◆ Exercise instructions:
Scan the records for the word "call". Report each line where it occurs.

◆ Given data:
○ ○ ○ ○ ○

Definition squaredDistanceIn (scheme : string) (op : COp) (create : CM handle) (evalMultKey originFirst originSecond : bytes) : CM bytes :=
  require "eval-mult key" evalMultKey ;;;
  require "origin first ciphertext" originFirst ;;;
  require "origin second ciphertext" originSecond ;;;
  with_handle KContext create (fun ctx =>
  with_mult_key ctx evalMultKey ("insert " +:+ scheme +:+ "eval-mult key failed")
  (buffer_result op [(ctx, KContext)] ("encrypted " +:+ scheme +:+ "squared distance failed"))).
Definition EncryptedSquaredDistanceCKKSForContract (params : ContractParams) (evalMultKey originFirst originSecond : bytes)
    (localFirst localSecond : float64) :=
  squaredDistanceIn "" (C_SquaredDistanceCKKS originFirst originSecond localFirst localSecond)
    (createContractContext L params) evalMultKey originFirst originSecond.
Definition EncryptedSquaredDistanceBFVForContract (params : BFVContractParams) (evalMultKey originFirst originSecond : bytes)
    (localFirst localSecond : Z) :=
  squaredDistanceIn "BFV " (C_SquaredDistanceBFV originFirst originSecond localFirst localSecond)
    (createBFVContractContext L params) evalMultKey originFirst originSecond.

(** ** Threshold decryption *)

Definition partialDecryptIn (scheme : string) (create : CM handle) (ciphertext secretKeyShare : bytes) (lead : bool) : CM bytes :=
  fail_if (is_empty ciphertext) "ciphertext is required" ;;;
  fail_if (is_empty secretKeyShare) "secret key share is required" ;;;
  with_handle KContext create (fun ctx =>
  with_handle KCiphertext (deserializeCiphertext L ctx ciphertext) (fun ct =>
  with_handle KSecretKey (deserializeSecretKeyShare L ctx secretKeyShare lead) (fun sk =>
  with_handle KCiphertext
    (c_must L KCiphertext C_MultiDecMain [(ctx, KContext); (ct, KCiphertext); (sk, KSecretKey)]
       (scheme +:+ "contract partial decrypt failed")) (serializeCiphertext L)))).
Definition PartialDecryptCKKSForContract (params : ContractParams) := partialDecryptIn "" (createContractContext L params).
Definition PartialDecryptBFVForContract (params : BFVContractParams) :=
  partialDecryptIn "BFV " (createBFVContractContext L params).

(** The slots written, at most the capacity asked for. *)
Definition slots {A} (nSlots : Z) (call : CM (option (list A))) (msg : string) : CM (list A) :=
  let! r := call in
  match r with None => fail msg | Some out => ret (take (Z.to_nat nSlots) out) end.

Definition fusePartialsIn {A} (scheme : string) (create : CM handle) (partials : list bytes) (nSlots : Z)
    (fuse : handle -> list handle -> CM (option (list A))) : CM (list A) :=
  fail_if (is_empty partials) "at least one partial decrypt share is required" ;;;
  fail_if (nSlots <=? 0)%Z "nSlots must be positive" ;;;
  with_handle KContext create (fun ctx =>
  with_handles KCiphertext (deserialize_each ("deserialize " +:+ scheme +:+ "partial ") ": " ctx partials) (fun handles =>
  first_element handles ;;;
  slots nSlots (fuse ctx handles) (scheme +:+ "contract partial fusion failed"))).
Definition FuseCKKSPartialsForContract (params : ContractParams) (partials : list bytes) (nSlots : Z) : CM (list float64) :=
  fusePartialsIn "" (createContractContext L params) partials nSlots (fun ctx handles =>
    c_floats L (C_MultiDecFusion (length handles) (int32 nSlots)) ((ctx, KContext) :: all_owned KCiphertext handles)).
Definition FuseBFVPartialsForContract (params : BFVContractParams) (partials : list bytes) (nSlots : Z) : CM (list Z) :=
  fusePartialsIn "BFV " (createBFVContractContext L params) partials nSlots (fun ctx handles =>
    c_ints L (C_MultiDecFusionPackedInt (length handles) (int32 nSlots)) ((ctx, KContext) :: all_owned KCiphertext handles)).

(** ** The single-key auction *)

(** Four slots, the value in the first. *)
Definition slot0 (x : float64) : list float64 := [x; f0; f0; f0].
Definition encryptScalar (ctx pk : handle) (x : float64) (msg : string) : CM handle :=
  c_must L KCiphertext (C_Encrypt (slot0 x)) [(ctx, KContext); (pk, KPublicKey)] msg.

Definition SingleKeyEncrypt (params : ContractParams) (pk : bytes) (value : float64) : CM bytes :=
  fail_if (is_empty pk) "pk required" ;;;
  with_handle KContext (createContractContext L params) (fun ctx =>
  with_handle KPublicKey (wrap_err (fun e => Errorf [T "deserialize pk: "; W e]) (deserializePublicKey L ctx pk)) (fun cPk =>
  with_handle KCiphertext (encryptScalar ctx cPk value "encrypt failed") (serializeCiphertext L))).

(** [make] and [&out[0]] panic on a slot count that is not positive. *)
Definition SingleKeyDecrypt (params : ContractParams) (sk ct : bytes) (nSlots : Z) : CM (list float64) :=
  with_handle KContext (createContractContext L params) (fun ctx =>
  with_handle KSecretKey
    (wrap_err (fun e => Errorf [T "deserialize sk: "; W e]) (deserializeSecretKeyShare L ctx sk true)) (fun cSk =>
  with_handle KCiphertext (wrap_err (fun e => Errorf [T "deserialize ct: "; W e]) (deserializeCiphertext L ctx ct)) (fun cCt =>
  (if (nSlots <? 0)%Z then panic "makeslice: len out of range" else first_element (replicate (Z.to_nat nSlots) f0)) ;;;
  slots nSlots
    (c_floats L (C_DecryptSingle (int32 nSlots)) [(ctx, KContext); (cCt, KCiphertext); (cSk, KSecretKey)])
    "decrypt failed"))).

Record AuctionWeights := { K_ : float64; WStar : float64; WDist : float64 }.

○ ○ ○ ○ ○

◆ Task output:
Definition slots {A} (nSlots : Z) (call : CM (option (list A))) (msg : string) : CM (list A) :=
  let! r := call in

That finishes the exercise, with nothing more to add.